▶ _Work to complete_
Whenever a line in this data holds the word "left", report that line in full.

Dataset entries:
(** C5: an upgrade keeps the setting for automatic updates, in every interleaving with the
    monitor: whenever the daemon's events of the upgrade (the old container's last ones
    and its removal, then the new one's) are handled before, between or after the
    upgrade's two statements, no statement fails on the primary key, every run ends
    (each step leaves less to do), and where nothing is left to do the upgrade is
    finished, the new container's row has the old one's setting, and the old row is
    gone. *)
Theorem upgrade_keeps_auto_update (existing r : row) (u : Upgraded) (oldId : string) (es : list DaemonEvent)
    (t : table) (c : config) (Hold : oldId <> ""%string) (Hids : u_id u <> oldId)
    (Hfeed : upgrade_feed u oldId es) (Hrow : t !! oldId = Some r) (Ha : r_autoUpdate r = r_autoUpdate existing)
    (Hnew : t !! u_id u = None) (H : rtc (upgrade_step rfc3339 existing u oldId) (mkConfig es Updating t) c) :
  at_phase c <> Broken
  /\ (forall c', upgrade_step rfc3339 existing u oldId c c' -> upgrade_measure c' < upgrade_measure c)
  /\ ((forall c', ~ upgrade_step rfc3339 existing u oldId c c') ->
      at_phase c = Finished /\ tbl c !! oldId = None /\ keeps_setting existing (u_id u) (tbl c)).
Proof.
  assert (Hinv : upgrade_inv existing u oldId c).
  { assert (H0 : upgrade_inv existing u oldId (mkConfig es Updating t))
      by (left; split_and!; [done|by exists r|done]).
    revert H0. induction H as [|c0 c1 c2 Hs _ IH]; [done|]. intros H0. apply IH. by eapply upgrade_step_inv. }
  split_and!.
  - intros E. unfold upgrade_inv in Hinv. by rewrite E in Hinv.
  - intros c'. apply upgrade_step_less.
  - intros Hstuck. destruct c as [f p t']. unfold upgrade_inv in Hinv. simpl in *.
    destruct f as [|e f]; [|exfalso; eapply Hstuck, monitor_handles].
    assert (Hnf : ~ upgrade_feed u oldId []) by (intros ([] & ? & ? & ? & _); done).
    destruct p; [exfalso|exfalso; eapply Hstuck, save_runs| |done].
    + destruct (upgrade_update u oldId t') as [[t'' n]|] eqn:E;
        [eapply Hstuck, update_runs, E|eapply Hstuck, update_conflicts, E].
    + destruct Hinv as [Hk [?|[_ Hr]]]; [by destruct Hnf|done].
Qed.
End Facts.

▶ _Answer space_
    (each step leaves less to do), and where nothing is left to do the upgrade is
      by (left; split_and!; [done|by exists r|done]).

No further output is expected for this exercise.